After uploading files, users can click to preview the document content. For files with large amounts of data, only the beginning portion is previewed. Before creating a document from uploaded files, users can still delete unnecessary ones.

Web Pages

Scraping online web pages supports two tools: Playwright and Firecrawl.

Playwright scrapes web content through a local server.
Firecrawl scrapes web content via an integrated connection with the Firecrawl provider.

Playwright Operation Steps:
Enter the full URL of the target web page in the input box (e.g., https://mtda.cloud/), and click "Load" to view the web scraping results below. Click "Preview" to see the web content. Click "Next" to configure it the same way as local documents, then save and process.
Firecrawl Operation Steps:
Unlike Playwright, you first need to configure an integration connection.
Steps to Configure Integration Connection:
In the settings page at the bottom left corner, find the integration link and add a new Firecrawl integration connection. First, customize a name. You’ll also need an API Key—click "Get an API Key" on the page to jump to the Firecrawl website, register, obtain your API Key, then copy and fill it in.
Web Scraping Steps:
After configuring the integration connection, go to the scraping page interface, select the configured connection, enter the URL, and choose the scraping mode and maximum subpages. Click "Load" to scrape the web content. Then click "Next" and "Save" to create a new document.

Chunking Settings

Delimiter: Users can specify a custom delimiter to split text into smaller chunks. The default delimiter is automatically recognized based on the text structure, but users can adjust it as needed.
Chunk Size: Users can set the number of characters per chunk (default is 1000 characters). The chunk size determines the length of each text segment, affecting retrieval precision and efficiency.
Chunk Overlap: Users can set the number of overlapping characters between adjacent chunks (default is 100 characters). Overlap helps maintain contextual continuity and reduces information fragmentation.

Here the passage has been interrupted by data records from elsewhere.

Lemma offline_try_except {A} (body : M A) (cls : ExcClass) (handler : M A) :
  offline body -> offline handler -> offline (try_except body cls handler).
Proof.
  intros Hb Hh st. unfold try_except. specialize (Hb st).
  destruct (body st) as [[a|e|] st1]; cbn [snd] in Hb |- *; [assumption | | assumption].
  destruct (bool_decide (exc_class e = cls)); [| assumption].
  exact (offline_step_trans _ _ _ Hb (Hh st1)).
Qed.

Lemma offline_for_each {A} (l : list A) (body : A -> M unit) :
  (forall x, offline (body x)) -> offline (for_each l body).
Proof.
  intros Hb. induction l as [|x l IH]; cbn [for_each]; [apply offline_ret |].
  apply offline_bind; [apply Hb | intros _; exact IH].
Qed.

(** A client made in dry-run mode logs the line and runs nothing. *)
Lemma run_remote_command_dry (self : SSHClient.t) (line : string) (st : State) :
  SSHClient.dry_run self = true ->
  st_host (snd (SSHClient._run_remote_command self line st)) = st_host st
  /\ st_world (snd (SSHClient._run_remote_command self line st)) = st_world st.
Proof.
  intros Hd. unfold SSHClient._run_remote_command, bind, lift, log, ret. rewrite Hd.
  destruct (SSHClient.render_string self line) as [line'|e|]; cbn; now split.
Qed.
End Offline.

Ltac offline_step_tac :=
  match goal with
  | |- offline (ret _) => apply offline_ret
  | |- offline (raise _) => apply offline_raise
  | |- offline (lift _) => apply offline_lift
  | |- offline (lift_sum _) => apply offline_lift_sum
  | |- offline get_self => apply offline_get_self
  | |- offline get_world => apply offline_get_world
  | |- offline (log _) => apply offline_log
  | |- offline (modify_self _) => apply offline_modify_self; intros ?; reflexivity
  | |- offline (modify_action _) => apply offline_modify_action
  | |- offline (bind _ _) => apply offline_bind; [| intros ?]
  | |- offline (try_except _ _ _) => apply offline_try_except
  | |- offline (for_each _ _) => apply offline_for_each; intros ?
  | |- offline (if ?b then _ else _) => destruct b
  | |- offline (match ?x with _ => _ end) => destruct x
  | H : forall _, offline _ |- offline _ => apply H
  | H : forall _ _, offline _ |- offline _ => apply H
  | H : forall _ _ _, offline _ |- offline _ => apply H
  | H : forall _ _ _ _, offline _ |- offline _ => apply H
  end.

Ltac offline_tac := repeat (cbv beta zeta; offline_step_tac).

Section OfflineHost.
Context `{Externals}.

Lemma offline_register_result (action : Action.t) (result : string) :
  offline (Host.register_result action result).
Proof. unfold Host.register_result. offline_tac. Qed.

Lemma offline_run_ssh (action : Action.t) (command : string) (silent : bool) :
  offline (Host.run_ssh action command silent).
Proof.
  intros st Hd. unfold Host.run_ssh, SSHClient.exec_command, bind, get_self, ret.
  destruct (run_remote_command_dry (Host.client (st_host st) action silent)
              (SSHClient.remote_command (Host.client (st_host st) action silent)
                 (CmdStr command) (Action.become action) (Action.become_user action)
                 (Action.wrap_bash action)) st Hd) as [Hh Hw].
  destruct (SSHClient._run_remote_command _ _ st) as [[out|e|] st1];
    cbn [snd] in Hh, Hw |- *; [| split; congruence | split; congruence].
  pose proof (offline_register_result action out st1) as Hreg.
  assert (Hd1 : HostData.dry_run (st_host st1) = true) by congruence.
  specialize (Hreg Hd1).
  destruct (Host.register_result action out st1) as [[u|e|] st2]; cbn [snd] in Hreg |- *;
    destruct Hreg; split; congruence.
Qed.

Lemma offline_run_rsync (action : Action.t) (source : string) (destination : Value)
    (silent : bool) :
  offline (Host.run_rsync action source destination silent).
Proof.
  intros st Hd. unfold Host.run_rsync, PackageSSHClient.exec_rsync, bind, get_self, ret.
  destruct (run_remote_command_dry (Host.client (st_host st) action silent)
              (SSHClient.rsync_command (Host.client (st_host st) action silent) source
                 destination (Action.become action) (Action.become_user action)
                 (negb (truthy (Host.extra_get action "force" (VBool false))))
                 (Host.extra_get action "mode" (VStr EmptyString))
                 (Host.extra_get action "owner" (VStr EmptyString))
                 (Host.extra_get action "group" (VStr EmptyString))) st Hd) as [Hh Hw].
  destruct (SSHClient._run_remote_command _ _ st) as [[out|e|] st1];
    cbn [snd] in Hh, Hw |- *; [| split; congruence | split; congruence].
  pose proof (offline_register_result action out st1) as Hreg.
  assert (Hd1 : HostData.dry_run (st_host st1) = true) by congruence.
  specialize (Hreg Hd1).
  destruct (Host.register_result action out st1) as [[u|e|] st2]; cbn [snd] in Hreg |- *;
    destruct Hreg; split; congruence.
Qed.

Lemma offline_render_string (string : String.string) : offline (Host.render_string string).
Proof. unfold Host.render_string. offline_tac. Qed.

Lemma offline_check_remote_path_exists (path : Value) (dir : bool)
    (action : option Action.t) :
  offline (Host.check_remote_path_exists path dir action).
Proof.
  unfold Host.check_remote_path_exists. pose proof offline_run_ssh. offline_tac.
Qed.

Lemma offline_evaluate_expression (expression : string) (action : option Action.t) :
  offline (Host.evaluate_expression expression action).
Proof.
  unfold Host.evaluate_expression.
  pose proof offline_render_string. pose proof offline_check_remote_path_exists.
  offline_tac.
Qed.

Lemma offline_log_message (lines : list string) : offline (Host.log_message lines).
Proof.
  unfold Host.log_message. pose proof offline_evaluate_expression. offline_tac.
Qed.

Lemma offline_execute_mkdirs (action : Action.t) : offline (Host.execute_mkdirs action).
Proof.
  unfold Host.execute_mkdirs. pose proof offline_render_string. pose proof offline_run_ssh.
  offline_tac.
Qed.

Lemma offline_check_required_action_params (action : Action.t) (params : list string) :
  offline (Host.check_required_action_params action params).
Proof. unfold Host.check_required_action_params. offline_tac. Qed.

Lemma offline_check_required_action_extra_params (action : Action.t)
    (params : list string) :
  offline (Host.check_required_action_extra_params action params).
Proof. unfold Host.check_required_action_extra_params. offline_tac. Qed.

Lemma offline_extra_item (action : Action.t) (k : string) :
  offline (Host.extra_item action k).
Proof. unfold Host.extra_item. offline_tac. Qed.

Lemma offline_execute_stat (action : Action.t) (dir : bool) :
  offline (Host.execute_stat action dir).
Proof.
  unfold Host.execute_stat.
  pose proof offline_check_required_action_params.
  pose proof offline_check_required_action_extra_params.
  pose proof offline_extra_item. pose proof offline_run_ssh.
  offline_tac.
Qed.

Lemma offline_execute_copy (action : Action.t) : offline (Host.execute_copy action).
Proof.
  unfold Host.execute_copy.
  pose proof offline_check_required_action_extra_params.
  pose proof offline_extra_item. pose proof offline_run_rsync.
  offline_tac.
Qed.

Lemma offline_execute_command (action : Action.t) : offline (Host.execute_command action).
Proof. unfold Host.execute_command. pose proof offline_run_ssh. offline_tac. Qed.

Lemma offline_dispatch (action : Action.t) : offline (Host.dispatch action).
Proof.
  unfold Host.dispatch.
  pose proof offline_execute_command. pose proof offline_execute_mkdirs.
  pose proof offline_log_message. pose proof offline_execute_stat.
  pose proof offline_execute_copy.
  offline_tac.
Qed.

Before chunking, XpertAI provides powerful text preprocessing features to ensure the input content is clean and structured. Users can enable the following options:

Replace Consecutive Spaces, Line Breaks, and Tabs: Remove redundant whitespace characters to standardize the text format.
Remove All URLs and Email Addresses: Protect privacy and keep content concise, ideal for documents requiring noise reduction.
Preview Function: Using the "Preview Chunk" button, users can view the chunked text in real-time. The preview window displays the character count and content of each chunk, helping users verify if the settings meet their needs.
Example: The preview might show results like “Chunk-0 - 956 characters” or “Chunk-1 - 988 characters,” allowing users to adjust parameters based on the actual content.

Best Practices

Chunk Size Recommendation: For complex documents, set a larger "Chunk Size" (e.g., 1000-2000 characters) to preserve context; for short queries, smaller chunks (e.g., 500 characters) may be more suitable.
Overlap Setting: Keep "Chunk Overlap" between 50-150 characters to balance contextual continuity and performance.
Preprocessing Optimization: If a document contains significant formatting noise (e.g., excessive line breaks or URLs), enable preprocessing rules to improve chunking quality.

Managing Chunks

Chunk Viewing and Status Management: Each chunk is presented in a concise card or list item format, including features like chunk number and character count, content preview, enable/disable status, and editing options.
Editing Chunks
Adding New Chunks
Search and Filtering

How to Use the Knowledge Base

On the agent page, create a new digital expert, add a knowledge base, and connect them. This allows the digital expert to retrieve content from the knowledge base.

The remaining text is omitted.